Almost all of Kosovo’s minority Serbian voters boycotted the elections to protest continuing attacks on Serbs by members of the ethnic Albanian majority and what many of them see as the United Nations’ failure to ensure that the province remains part of Yugoslavia in accordance with a Security Council resolution.

Bernard Kouchner, the top U.N. official in Kosovo, said he believes that Kosovo Serbs regret their boycott. He plans to appoint Serbian representatives to local councils in areas where Serbs still live. Kouchner said he may also hold fresh elections in the few municipalities where Serbs form the majority.

Neither Rugova nor Thaci was a candidate Saturday, but they are likely to run for the territory’s new assembly in balloting expected next year. Kouchner still has not decided when to hold the general elections, when Kosovo’s cry for independence is likely to be much louder and potentially more dangerous.

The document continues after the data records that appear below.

(** * Pointer-acceleration curve tools: decoder and curve editor

    A shallow embedding of
      - [gemini_research_windows/mouse.py]  (fixed-point curve decoder),
      - [simulator.py]                      (first curve editor),
      - [simulator2.py]                     (curve editor with selection,
                                             locking and device listing),
    followed by the properties proved about them.

    Numbers.  Python floats are modelled by exact rationals [Q]; numeric
    results are compared with [==] ([Qeq]).  The decoder's arithmetic is
    exact in binary64 as well (a 16.16 fixed-point value has 32 significant
    bits), and the editor's clamping only compares and copies values.
    The editors' coordinate transforms and the 0.1 steps of the two buttons
    do round in binary64; what is stated of them over [Q] is order,
    bounds and clamping, which rounding keeps.  Where the last bits of a
    result decide, the functions are given a second time in [Binary64],
    on IEEE 754 binary64 numbers (Rocq's primitive floats), and evaluated
    there.

    Exceptions.  A Python call either returns or raises; [outcome] records
    which.  Index errors inside the editor are modelled with [option].
    An exception other than [CalledProcessError] that leaves
    [subprocess.run] is caught nowhere; [Shell] records it as [escaped],
    and [callback] carries it out of the handler whose redraw ran the
    command.

    Surroundings.  A canvas is the list of items created on it.  What the
    scripts use without defining it is an argument of the function that
    uses it: [fmt2f] for [format(v, ".2f")], [run] for the external
    [xinput] program, [platform_system] for [platform.system()]. *)

From Stdlib Require Import PrimFloat.
From Stdlib Require Import QArith Qminmax ZArith Lia Reals Qreals Psatz.
From Stdlib Require Import Strings.Byte Strings.Ascii Strings.String.
From stdpp Require Import base option list gmap pretty.

(* ===================================================================== *)
(** * Python primitives used by the three scripts *)
(* ===================================================================== *)

(** Exceptions: the built-in ones the code could raise, and the two error
    kinds named in the specification of the decoder. *)
Inductive exn : Type :=
  | IndexError
  | ValueError
  | TypeError
  | DecodeError
  | MismatchedLengthError.

Inductive outcome (A : Type) : Type :=
  | Returned (a : A)
  | Raised (e : exn).
Arguments Returned {A} a.
Arguments Raised {A} e.

(** [l[i:j]] for non-negative [i], [j]: out-of-range bounds are clipped. *)
Definition slice {A : Type} (l : list A) (i j : nat) : list A :=
  firstn (j - i) (skipn i l).

(** [range(0, stop, step)] for a positive [step]. *)
Definition range0 (stop step : nat) : list nat :=
  List.map (fun k => (k * step)%nat) (seq 0 ((stop + step - 1) / step)).

Definition byte_val (b : byte) : Z := Z.of_N (Byte.to_N b).

(** [int.from_bytes(bs, byteorder='little', signed=False)]. *)
Fixpoint from_bytes_little_unsigned (bs : list byte) : Z :=
  match bs with
  | [] => 0
  | b :: rest => byte_val b + 256 * from_bytes_little_unsigned rest
  end%Z.

(** [int.from_bytes(bs, byteorder='little', signed=...)]: two's complement
    over the [8 * len(bs)] bits actually present; the empty string is 0. *)
Definition from_bytes_little (bs : list byte) (signed : bool) : Z :=
  let u := from_bytes_little_unsigned bs in
  let bits := (8 * Z.of_nat (length bs))%Z in
  if signed && negb (Nat.eqb (length bs) 0) && (2 ^ (bits - 1) <=? u)%Z
  then (u - 2 ^ bits)%Z
  else u.

(** [min(a, b)] and [max(a, b)] on two arguments: the first argument is
    kept unless the second is strictly smaller (resp. larger). *)
Definition Qltb (a b : Q) : bool :=
  match Qcompare a b with Lt => true | _ => false end.

Definition py_min (a b : Q) : Q := if Qltb b a then b else a.
Definition py_max (a b : Q) : Q := if Qltb a b then b else a.

(** [for idx, v in enumerate(l): if test(v): return idx] / [return None]. *)
Fixpoint first_index_from {A : Type} (test : A -> bool) (l : list A)
    (idx : nat) : option nat :=
  match l with
  | [] => None
  | v :: rest => if test v then Some idx
                 else first_index_from test rest (S idx)
  end.

(** [zip(xs, ys)]: stops at the end of the shorter argument. *)
Fixpoint zip {A B : Type} (xs : list A) (ys : list B) : list (A * B) :=
  match xs, ys with
  | x :: xs', y :: ys' => (x, y) :: zip xs' ys'
  | _, _ => []
  end.

(** The one-character string ["\n"]. *)
Definition newline : string := String (ascii_of_nat 10) EmptyString.

(** Items created on a Tk canvas, with the options the scripts pass
    ([None] for an option that a call leaves out). *)
Inductive CanvasItem : Type :=
  | create_line (x1 y1 x2 y2 : Q) (fill : string) (width : option Z)
                (tags : list string)
  | create_oval (x1 y1 x2 y2 : Q) (fill outline : string) (width : option Z)
                (tags : list string)
  | create_text (x y : Q) (text : string) (anchor : string)
                (fill : option string) (font : option (string * Z))
                (angle : option Z) (tags : list string).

Yugoslavia’s new president, Vojislav Kostunica, has made it clear that he will try to prevent independence for Kosovo. With Serbs still dominant in the mineral-rich north, many ethnic Albanians fear that the peacekeeping force led by the North Atlantic Treaty Organization is overseeing the partition of Kosovo.

Rugova led a decade-long passive resistance struggle against Serbian rule in Kosovo that won praise from Western governments but won the territory’s ethnic Albanians little more than increased repression under Milosevic.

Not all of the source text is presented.